Isolement bactérien

Introduction

Il existe environ 10 000 espèces de microbes nommées. On estime qu’il y a entre 10 000 et 100 000 autres espèces non identifiées pour chaque espèce identifiée. Non seulement il existe de nombreux types de bactéries, mais il y a aussi beaucoup de bactéries individuelles. Une seule cuillerée de terre peut contenir 100 millions de bactéries individuelles. Un grattage de vos gencives peut donner lieu à un million de bactéries par cm2 (un cm2 est à peu près la taille de votre petit ongle). Les bactéries présentes dans et sur notre corps représentent environ 10% de notre poids corporel sec.

La plupart des espèces de bactéries actuellement connues ont été identifiées à l’aide de techniques microbiologiques traditionnelles telles que la réaction de coloration de Gram, la morphologie et les réactions métaboliques. Les bactéries vivent rarement seules mais en communautés avec d’autres bactéries. Cela est vrai aussi bien dans l’environnement que dans et sur notre corps. Ce cours se concentre sur le rôle des bactéries dans les maladies. L’isolement d’une seule espèce de bactérie est la première étape de l’identification des bactéries possiblement responsables d’un processus pathologique.

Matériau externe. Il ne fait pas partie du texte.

(** X5.  Handling the same dismissal or the same listing a second time
    changes nothing more: the agent after the second delivery is the agent
    after the first, whatever the payload. *)
Theorem dismiss_and_list_are_idempotent
    (loop_time loop_time' : spec_float) (message : BackgroundMessage)
    (self : t) :
  message_type message = "notification.dismiss"
  \/ message_type message = "notification.list" ->
  state_of (process_message loop_time' message
              (state_of (process_message loop_time message self)))
  = state_of (process_message loop_time message self).
Proof.
  intros [Hmt|Hmt]; rewrite !notifier_hook_state, Hmt; simpl.
  - rewrite !dismiss_notification_state. cbv zeta.
    destruct (dismissal_applies message); [|reflexivity].
    simpl. rewrite with_notifications_twice, pd_mutate_mutate.
    f_equal. apply pd_mutate_ext. intros l _. apply dismiss_loop_idemp.
  - rewrite !list_notifications_state. cbv zeta.
    destruct (listing_applies message); [|reflexivity].
    simpl. rewrite with_notifications_twice, pd_mutate_mutate.
    f_equal. apply pd_mutate_ext. intros l _.
    rewrite !mark_read_selected_fmap, <- list_fmap_compose.
    apply list_fmap_ext. intros j n _. apply mark_listed_idemp.
Qed.

Lemma dismiss_and_list_are_idempotent_witness :
  state_of (process_message (S754_zero false) dismiss_seven one_dismissed)
  = one_dismissed.
Proof.
  unfold one_dismissed.
  apply (dismiss_and_list_are_idempotent (S754_zero false) (S754_zero false)
           dismiss_seven two_notifications).
  left. reflexivity.
Defined.

(** *** The states the agent goes through *)

Lemma length_dismiss_loop i l : length (dismiss_loop i l).1 = length l.
Proof.
  induction l as [|n r IH]; simpl; [reflexivity|].
  destruct (py_eq (notif_id n) i); simpl; [reflexivity|].
  destruct (dismiss_loop i r) as [r' found]. simpl in *. by rewrite IH.
Qed.

Lemma pd_mutate_values_Forall {V} (P : V -> Prop) u (f : V -> V) (d : pydict V) :
  (forall v, P v -> P (f v)) -> Forall P d.*2 -> Forall P (pd_mutate u f d).*2.
Proof.
  intros Hf. induction d as [|[k' v'] r IH]; simpl; intros Hd; [done|].
  apply Forall_cons in Hd as [Hv Hr].
  destruct (py_eq k' u); simpl; constructor; auto.
Qed.

Lemma pd_store_values_Forall {V} (P : V -> Prop) u v (d : pydict V) :
  P v -> Forall P d.*2 -> Forall P (pd_store u v d).*2.
Proof.
  intros Hv. induction d as [|[k' v'] r IH]; simpl; intros Hd.
  - by constructor.
  - apply Forall_cons in Hd as [Hv' Hr].
    destruct (py_eq k' u); simpl; constructor; auto.
Qed.

Lemma usable_of_applies message :
  creation_applies message = true ->
  usable_key (payload message "user_id" VNone).
Proof.
  unfold creation_applies. intros H.
  apply andb_prop in H as [H Hh]. apply andb_prop in H as [_ Ht]. by split.
Qed.

Lemma notifier_hook_base loop_time message self :
  base (state_of (process_message loop_time message self)) = base self.
Proof.
  rewrite notifier_hook_state.
  repeat case_match; try reflexivity.
  - rewrite create_notification_state. cbv zeta. by case_match.
  - rewrite dismiss_notification_state. cbv zeta. by case_match.
  - rewrite list_notifications_state. cbv zeta. by case_match.
  - rewrite handle_session_start_state. by case_match.
  - rewrite handle_session_end_state. by case_match.
Qed.

Lemma hook_keeps_well_formed loop_time message self :
  well_formed self ->
  well_formed (state_of (process_message loop_time message self)).
Proof.
  intros (Hn & Hs & He & Hb). unfold well_formed.
  rewrite notifier_hook_base.
  cut (Forall usable_key
         (_notifications (state_of (process_message loop_time message self))).*1
       /\ Forall usable_key
            (_user_sessions (state_of (process_message loop_time message self))).*1
       /\ Forall (fun l => l <> [])
            (_notifications (state_of (process_message loop_time message self))).*2);
    [tauto|].
  rewrite notifier_hook_state.
  repeat case_match; try done.
  - rewrite create_notification_state. cbv zeta.
    destruct (creation_applies message) eqn:Ha; [|done].
    pose proof (usable_of_applies message Ha) as Hu.
    simpl. split; [|split; [done|]].
    + destruct (pd_find _ _); [by rewrite pd_mutate_keys|].
      by apply pd_store_keys_Forall.
    + destruct (pd_find _ _).
      * apply pd_mutate_values_Forall; [|done]. intros l0 _.
        by destruct l0.
      * by apply pd_store_values_Forall.
  - rewrite dismiss_notification_state. cbv zeta.
    destruct (dismissal_applies message); [|done].
    simpl. rewrite pd_mutate_keys.
    split; [done|]. split; [done|].
    apply pd_mutate_values_Forall; [|done]. intros l0 Hl Hnil.
    apply Hl. apply length_zero_iff_nil.
    by rewrite <- (length_dismiss_loop (payload message "notification_id" VNone)),
      Hnil.
  - rewrite list_notifications_state. cbv zeta.
    destruct (listing_applies message); [|done].
    simpl. rewrite pd_mutate_keys.
    split; [done|]. split; [done|].
    apply pd_mutate_values_Forall; [|done]. intros l0 Hl Hnil.
    apply Hl. apply length_zero_iff_nil.
    by rewrite <- (length_mark_read
                     (selected (payload message "include_dismissed" (VBool false)) l0)),
      Hnil.
  - rewrite handle_session_start_state.
    destruct (creation_applies message) eqn:Ha; [|done].
    pose proof (usable_of_applies message Ha) as Hu.
    simpl. split; [done|]. split; [|done].
    by apply pd_store_keys_Forall.
  - rewrite handle_session_end_state.
    destruct (creation_applies message) eqn:Ha; [|done].
    pose proof (usable_of_applies message Ha) as Hu.
    simpl. split; [done|]. split; [|done].
    by apply pd_store_keys_Forall.
Qed.

(** X6.  Whatever messages a notification agent has received since its
    construction: every key of its store and of its session table is a
    truthy value that can be hashed, no user of the store has an empty
    list of notifications, and its base agent is the one [__init__] built
    (type, no interval, the four subscriptions). *)
Theorem reachable_agents_are_well_formed (self : t) :
  reachable self ->
  Forall (fun k => truthy k = true /\ hashable k = true)
    (_notifications self).*1
  /\ Forall (fun k => truthy k = true /\ hashable k = true)
       (_user_sessions self).*1
  /\ Forall (fun l => l <> []) (_notifications self).*2
  /\ exists session_id,
       base self
       = subscribe_all ["notification.create"; "notification.dismiss";
                        "notification.list"; "user.session.*"]
           (BackgroundAgent_init session_id "notification_manager" None).
Proof.
  induction 1 as [sid|self _ IH|lt message self _ IH].
  - split; [constructor|]. split; [constructor|]. split; [constructor|].
    by exists sid.
  - exact IH.
  - by apply (hook_keeps_well_formed lt message self).
Qed.

Lemma reachable_agents_are_well_formed_witness :
  Forall (fun l : list notification => l <> [])
    (_notifications one_dismissed).*2.
Proof.
  apply (reachable_agents_are_well_formed one_dismissed).
  apply reachable_message, reachable_two_notifications.
Defined.

(** *** What the hook logs *)




(** X8.  A message whose type is none of the five the hook tests, such
    as another type under the ["user.session.*"] subscription, is only
    logged: the hook returns, the agent is as it was, and the one record
    is the hook's first. *)
Theorem other_session_events_are_ignored
    (loop_time : spec_float) (message : BackgroundMessage) (self : t) :
  message_type message <> "notification.create" ->
  message_type message <> "notification.dismiss" ->
  message_type message <> "notification.list" ->
  message_type message <> "user.session.start" ->
  message_type message <> "user.session.end" ->
  process_message loop_time message self
  = (Returned tt, self, [processing_record message]).
Proof.
  intros H1 H2 H3 H4 H5. unfold process_message, try_except.
  rewrite bind_logger.
  apply String.eqb_neq in H1, H2, H3, H4, H5.
  rewrite H1, H2, H3, H4, H5. reflexivity.
Qed.

Lemma other_session_events_are_ignored_witness :
  process_message (S754_zero false) session_pause_user123 two_notifications
  = (Returned tt, two_notifications,
     [processing_record session_pause_user123]).
Proof.
  apply other_session_events_are_ignored; discriminate.
Defined.

(** *** When the hook logs an error *)












(** *** Pending notifications at a session start *)







End NotificationMoreFacts.

(** ** More on the system monitor *)

Lemma after_user_action_frame message self :
  SystemMonitorAgent.base (after_user_action message self)
  = SystemMonitorAgent.base self
  /\ SystemMonitorAgent._last_check_time (after_user_action message self)
     = SystemMonitorAgent._last_check_time self
  /\ SystemMonitorAgent.cpu_usage
       (SystemMonitorAgent._system_stats (after_user_action message self))
     = SystemMonitorAgent.cpu_usage (SystemMonitorAgent._system_stats self)
  /\ SystemMonitorAgent.memory_usage
       (SystemMonitorAgent._system_stats (after_user_action message self))
     = SystemMonitorAgent.memory_usage (SystemMonitorAgent._system_stats self)
  /\ SystemMonitorAgent.uptime
       (SystemMonitorAgent._system_stats (after_user_action message self))
     = SystemMonitorAgent.uptime (SystemMonitorAgent._system_stats self).
Proof.
  unfold after_user_action, SystemMonitorAgent._handle_user_action.
  cbv zeta. rewrite bind_logger, bind_get_self.
  destruct (String.eqb _ "login"); [done|].
  destruct (String.eqb _ "logout"); done.
Qed.

Lemma monitor_hook_state message self :
  state_of (SystemMonitorAgent.process_message message self)
  = if startswith (message_type message) "user.action."
    then after_user_action message self
    else self.
Proof.
  destruct (startswith (message_type message) "user.action.") eqn:Hp.
  - by rewrite (monitor_hook_user_action message self Hp).
  - by destruct (monitor_hook_other message self Hp) as [-> _].
Qed.

(** X12.  The monitor's message hook changes nothing but the count of
    active users: the base agent, the time of the last check and the
    three other statistics are as before, and a message outside
    ["user.action.*"] leaves the whole agent as it was.  A login adds one
    to the count, and a logout right after it gives back the count from
    before the login, or zero where that count was negative. *)
Theorem monitor_hook_only_counts_users
    (message : BackgroundMessage) (self : SystemMonitorAgent.t) :
  let self' := state_of (SystemMonitorAgent.process_message message self) in
  SystemMonitorAgent.base self' = SystemMonitorAgent.base self
  /\ SystemMonitorAgent._last_check_time self'
     = SystemMonitorAgent._last_check_time self
  /\ SystemMonitorAgent.cpu_usage (SystemMonitorAgent._system_stats self')
     = SystemMonitorAgent.cpu_usage (SystemMonitorAgent._system_stats self)
  /\ SystemMonitorAgent.memory_usage (SystemMonitorAgent._system_stats self')
     = SystemMonitorAgent.memory_usage (SystemMonitorAgent._system_stats self)
  /\ SystemMonitorAgent.uptime (SystemMonitorAgent._system_stats self')
     = SystemMonitorAgent.uptime (SystemMonitorAgent._system_stats self)
  /\ (startswith (message_type message) "user.action." = false -> self' = self)
  /\ (message_type message = "user.action.login" ->
      active_users_of self' = (active_users_of self + 1)%Z)
  /\ (message_type message = "user.action.login" ->
      forall logout,
        message_type logout = "user.action.logout" ->
        active_users_of
          (state_of (SystemMonitorAgent.process_message logout self'))
        = Z.max 0 (active_users_of self)).
Proof.
  intros self'. unfold self'. rewrite monitor_hook_state.
  destruct (startswith (message_type message) "user.action.") eqn:Hp.
  - destruct (after_user_action_frame message self) as (? & ? & ? & ? & ?).
    repeat split; try done.
    + intros Hmt. rewrite after_user_action_active_users, Hmt. reflexivity.
    + intros Hmt logout Hlo.
      rewrite monitor_hook_state, Hlo. simpl.
      rewrite !after_user_action_active_users, Hmt, Hlo. simpl. f_equal. lia.
  - repeat split; try done.
    + intros Hmt. rewrite Hmt in Hp. discriminate Hp.
    + intros Hmt. rewrite Hmt in Hp. discriminate Hp.
Qed.

(** *** The periodic hook *)

Lemma add_float_catchable u elapsed e :
  SystemMonitorAgent.add_float u elapsed = inl e -> is_Exception e = true.
Proof.
  unfold SystemMonitorAgent.add_float, SystemMonitorAgent.float_of_int.
  repeat case_match; intros [= <-]; simplify_eq; reflexivity.
Qed.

La première condition pour isoler physiquement une bactérie est qu’elle puisse être cultivée en laboratoire. Cela nécessite de connaître la température optimale pour la croissance, les besoins optimaux en oxygène et les besoins nutritionnels optimaux. Nous travaillons avec un nombre très limité de bactéries dans ce cours. Les bactéries avec lesquelles nous travaillons sont également très faciles à cultiver en laboratoire. La plupart des bactéries ne sont pas aussi agréables!

Il y a deux façons principales d’isoler les organismes.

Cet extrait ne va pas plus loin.